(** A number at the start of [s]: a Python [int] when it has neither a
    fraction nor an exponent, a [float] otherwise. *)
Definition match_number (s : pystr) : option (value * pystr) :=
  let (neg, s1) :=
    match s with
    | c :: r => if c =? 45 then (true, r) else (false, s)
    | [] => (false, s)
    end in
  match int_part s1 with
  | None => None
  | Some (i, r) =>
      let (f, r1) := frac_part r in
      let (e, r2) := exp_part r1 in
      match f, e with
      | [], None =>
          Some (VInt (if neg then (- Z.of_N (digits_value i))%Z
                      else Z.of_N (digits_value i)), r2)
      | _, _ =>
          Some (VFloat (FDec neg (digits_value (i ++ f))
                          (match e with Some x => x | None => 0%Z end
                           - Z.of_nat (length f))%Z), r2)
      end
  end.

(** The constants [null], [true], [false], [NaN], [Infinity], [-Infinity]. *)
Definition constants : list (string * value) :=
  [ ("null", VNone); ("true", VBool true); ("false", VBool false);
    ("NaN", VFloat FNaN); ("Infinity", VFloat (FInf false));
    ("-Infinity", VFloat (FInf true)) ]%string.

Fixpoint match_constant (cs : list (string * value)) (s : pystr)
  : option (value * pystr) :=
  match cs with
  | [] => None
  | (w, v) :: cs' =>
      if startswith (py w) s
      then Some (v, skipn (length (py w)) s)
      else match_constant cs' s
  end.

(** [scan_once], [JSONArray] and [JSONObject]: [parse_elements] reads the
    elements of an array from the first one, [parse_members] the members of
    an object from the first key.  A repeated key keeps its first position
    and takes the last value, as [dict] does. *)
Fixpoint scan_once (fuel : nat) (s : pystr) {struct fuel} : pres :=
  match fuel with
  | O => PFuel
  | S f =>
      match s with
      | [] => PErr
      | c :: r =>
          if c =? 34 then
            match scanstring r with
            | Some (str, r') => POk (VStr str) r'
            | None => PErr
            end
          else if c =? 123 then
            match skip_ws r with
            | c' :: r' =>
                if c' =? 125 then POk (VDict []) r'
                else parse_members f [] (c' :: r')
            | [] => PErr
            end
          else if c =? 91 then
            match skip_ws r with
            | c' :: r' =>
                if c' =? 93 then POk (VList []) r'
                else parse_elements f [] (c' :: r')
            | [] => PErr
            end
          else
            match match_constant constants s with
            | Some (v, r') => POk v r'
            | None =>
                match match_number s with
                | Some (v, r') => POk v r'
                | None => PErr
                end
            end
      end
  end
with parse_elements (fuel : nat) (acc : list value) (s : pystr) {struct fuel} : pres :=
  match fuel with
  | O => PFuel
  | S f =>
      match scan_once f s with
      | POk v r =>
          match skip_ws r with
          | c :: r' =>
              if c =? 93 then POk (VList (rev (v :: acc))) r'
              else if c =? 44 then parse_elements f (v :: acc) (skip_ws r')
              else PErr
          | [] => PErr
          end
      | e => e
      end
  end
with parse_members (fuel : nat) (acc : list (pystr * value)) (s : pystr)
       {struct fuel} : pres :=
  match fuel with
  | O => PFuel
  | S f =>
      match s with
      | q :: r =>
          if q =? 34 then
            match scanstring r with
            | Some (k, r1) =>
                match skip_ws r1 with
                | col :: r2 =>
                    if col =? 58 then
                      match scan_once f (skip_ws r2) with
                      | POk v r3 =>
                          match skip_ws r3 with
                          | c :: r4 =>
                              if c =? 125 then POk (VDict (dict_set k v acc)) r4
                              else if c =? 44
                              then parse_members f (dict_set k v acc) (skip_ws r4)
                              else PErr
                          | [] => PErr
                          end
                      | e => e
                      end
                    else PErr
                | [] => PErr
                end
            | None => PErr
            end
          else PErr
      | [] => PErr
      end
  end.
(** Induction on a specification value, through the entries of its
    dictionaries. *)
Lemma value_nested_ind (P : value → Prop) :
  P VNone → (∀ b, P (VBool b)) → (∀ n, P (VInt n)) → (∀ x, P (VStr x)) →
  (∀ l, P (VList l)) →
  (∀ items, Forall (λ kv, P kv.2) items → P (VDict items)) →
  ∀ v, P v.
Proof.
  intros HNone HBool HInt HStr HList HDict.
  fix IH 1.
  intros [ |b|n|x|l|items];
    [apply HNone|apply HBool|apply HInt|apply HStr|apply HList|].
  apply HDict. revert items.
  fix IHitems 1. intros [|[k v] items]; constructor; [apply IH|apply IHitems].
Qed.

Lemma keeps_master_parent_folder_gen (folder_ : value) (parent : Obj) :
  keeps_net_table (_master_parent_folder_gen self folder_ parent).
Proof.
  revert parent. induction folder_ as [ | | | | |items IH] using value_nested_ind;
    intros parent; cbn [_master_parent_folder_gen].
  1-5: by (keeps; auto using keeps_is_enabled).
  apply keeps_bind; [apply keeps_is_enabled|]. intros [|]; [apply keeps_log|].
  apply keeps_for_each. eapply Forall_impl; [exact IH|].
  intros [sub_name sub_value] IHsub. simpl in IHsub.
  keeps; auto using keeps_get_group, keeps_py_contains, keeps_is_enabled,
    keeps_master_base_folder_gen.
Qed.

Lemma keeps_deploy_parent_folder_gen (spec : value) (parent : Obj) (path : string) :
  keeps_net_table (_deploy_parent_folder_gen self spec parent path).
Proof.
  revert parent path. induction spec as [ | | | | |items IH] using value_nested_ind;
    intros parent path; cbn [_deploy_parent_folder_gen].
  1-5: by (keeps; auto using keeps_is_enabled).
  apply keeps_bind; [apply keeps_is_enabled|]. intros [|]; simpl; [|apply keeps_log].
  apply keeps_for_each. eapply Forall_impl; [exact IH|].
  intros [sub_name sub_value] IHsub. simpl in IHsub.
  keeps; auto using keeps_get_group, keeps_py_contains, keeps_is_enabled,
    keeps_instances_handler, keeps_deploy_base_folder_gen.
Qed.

○ ○ ○ ○ ○

EXERCISE OBJECTIVE
The required output is the whole listing, printed again exactly.

SOLUTION TO THE PROBLEM
(** A number at the start of [s]: a Python [int] when it has neither a
    fraction nor an exponent, a [float] otherwise. *)
Definition match_number (s : pystr) : option (value * pystr) :=
  let (neg, s1) :=
    match s with
    | c :: r => if c =? 45 then (true, r) else (false, s)
    | [] => (false, s)
    end in
  match int_part s1 with
  | None => None
  | Some (i, r) =>
      let (f, r1) := frac_part r in
      let (e, r2) := exp_part r1 in
      match f, e with
      | [], None =>
          Some (VInt (if neg then (- Z.of_N (digits_value i))%Z
                      else Z.of_N (digits_value i)), r2)
      | _, _ =>
          Some (VFloat (FDec neg (digits_value (i ++ f))
                          (match e with Some x => x | None => 0%Z end
                           - Z.of_nat (length f))%Z), r2)
      end
  end.

(** The constants [null], [true], [false], [NaN], [Infinity], [-Infinity]. *)
Definition constants : list (string * value) :=
  [ ("null", VNone); ("true", VBool true); ("false", VBool false);
    ("NaN", VFloat FNaN); ("Infinity", VFloat (FInf false));
    ("-Infinity", VFloat (FInf true)) ]%string.

Fixpoint match_constant (cs : list (string * value)) (s : pystr)
  : option (value * pystr) :=
  match cs with
  | [] => None
  | (w, v) :: cs' =>
      if startswith (py w) s
      then Some (v, skipn (length (py w)) s)
      else match_constant cs' s
  end.

(** [scan_once], [JSONArray] and [JSONObject]: [parse_elements] reads the
    elements of an array from the first one, [parse_members] the members of
    an object from the first key.  A repeated key keeps its first position
    and takes the last value, as [dict] does. *)
Fixpoint scan_once (fuel : nat) (s : pystr) {struct fuel} : pres :=
  match fuel with
  | O => PFuel
  | S f =>
      match s with
      | [] => PErr
      | c :: r =>
          if c =? 34 then
            match scanstring r with
            | Some (str, r') => POk (VStr str) r'
            | None => PErr
            end
          else if c =? 123 then
            match skip_ws r with
            | c' :: r' =>
                if c' =? 125 then POk (VDict []) r'
                else parse_members f [] (c' :: r')
            | [] => PErr
            end
          else if c =? 91 then
            match skip_ws r with
            | c' :: r' =>
                if c' =? 93 then POk (VList []) r'
                else parse_elements f [] (c' :: r')
            | [] => PErr
            end
          else
            match match_constant constants s with
            | Some (v, r') => POk v r'
            | None =>
                match match_number s with
                | Some (v, r') => POk v r'
                | None => PErr
                end
            end
      end
  end
with parse_elements (fuel : nat) (acc : list value) (s : pystr) {struct fuel} : pres :=
  match fuel with
  | O => PFuel
  | S f =>
      match scan_once f s with
      | POk v r =>
          match skip_ws r with
          | c :: r' =>
              if c =? 93 then POk (VList (rev (v :: acc))) r'
              else if c =? 44 then parse_elements f (v :: acc) (skip_ws r')
              else PErr
          | [] => PErr
          end
      | e => e
      end
  end
with parse_members (fuel : nat) (acc : list (pystr * value)) (s : pystr)
       {struct fuel} : pres :=
  match fuel with
  | O => PFuel
  | S f =>
      match s with
      | q :: r =>
          if q =? 34 then
            match scanstring r with
            | Some (k, r1) =>
                match skip_ws r1 with
                | col :: r2 =>
                    if col =? 58 then
                      match scan_once f (skip_ws r2) with
                      | POk v r3 =>
                          match skip_ws r3 with
                          | c :: r4 =>
                              if c =? 125 then POk (VDict (dict_set k v acc)) r4
                              else if c =? 44
                              then parse_members f (dict_set k v acc) (skip_ws r4)
                              else PErr
                          | [] => PErr
                          end
                      | e => e
                      end
                    else PErr
                | [] => PErr
                end
            | None => PErr
            end
          else PErr
      | [] => PErr
      end
  end.
(** Induction on a specification value, through the entries of its
    dictionaries. *)
Lemma value_nested_ind (P : value → Prop) :
  P VNone → (∀ b, P (VBool b)) → (∀ n, P (VInt n)) → (∀ x, P (VStr x)) →
  (∀ l, P (VList l)) →
  (∀ items, Forall (λ kv, P kv.2) items → P (VDict items)) →
  ∀ v, P v.
Proof.
  intros HNone HBool HInt HStr HList HDict.
  fix IH 1.
  intros [ |b|n|x|l|items];
    [apply HNone|apply HBool|apply HInt|apply HStr|apply HList|].
  apply HDict. revert items.
  fix IHitems 1. intros [|[k v] items]; constructor; [apply IH|apply IHitems].
Qed.

Lemma keeps_master_parent_folder_gen (folder_ : value) (parent : Obj) :
  keeps_net_table (_master_parent_folder_gen self folder_ parent).
Proof.
  revert parent. induction folder_ as [ | | | | |items IH] using value_nested_ind;
    intros parent; cbn [_master_parent_folder_gen].
  1-5: by (keeps; auto using keeps_is_enabled).
  apply keeps_bind; [apply keeps_is_enabled|]. intros [|]; [apply keeps_log|].
  apply keeps_for_each. eapply Forall_impl; [exact IH|].
  intros [sub_name sub_value] IHsub. simpl in IHsub.
  keeps; auto using keeps_get_group, keeps_py_contains, keeps_is_enabled,
    keeps_master_base_folder_gen.
Qed.

Lemma keeps_deploy_parent_folder_gen (spec : value) (parent : Obj) (path : string) :
  keeps_net_table (_deploy_parent_folder_gen self spec parent path).
Proof.
  revert parent path. induction spec as [ | | | | |items IH] using value_nested_ind;
    intros parent path; cbn [_deploy_parent_folder_gen].
  1-5: by (keeps; auto using keeps_is_enabled).
  apply keeps_bind; [apply keeps_is_enabled|]. intros [|]; simpl; [|apply keeps_log].
  apply keeps_for_each. eapply Forall_impl; [exact IH|].
  intros [sub_name sub_value] IHsub. simpl in IHsub.
  keeps; auto using keeps_get_group, keeps_py_contains, keeps_is_enabled,
    keeps_instances_handler, keeps_deploy_base_folder_gen.
Qed.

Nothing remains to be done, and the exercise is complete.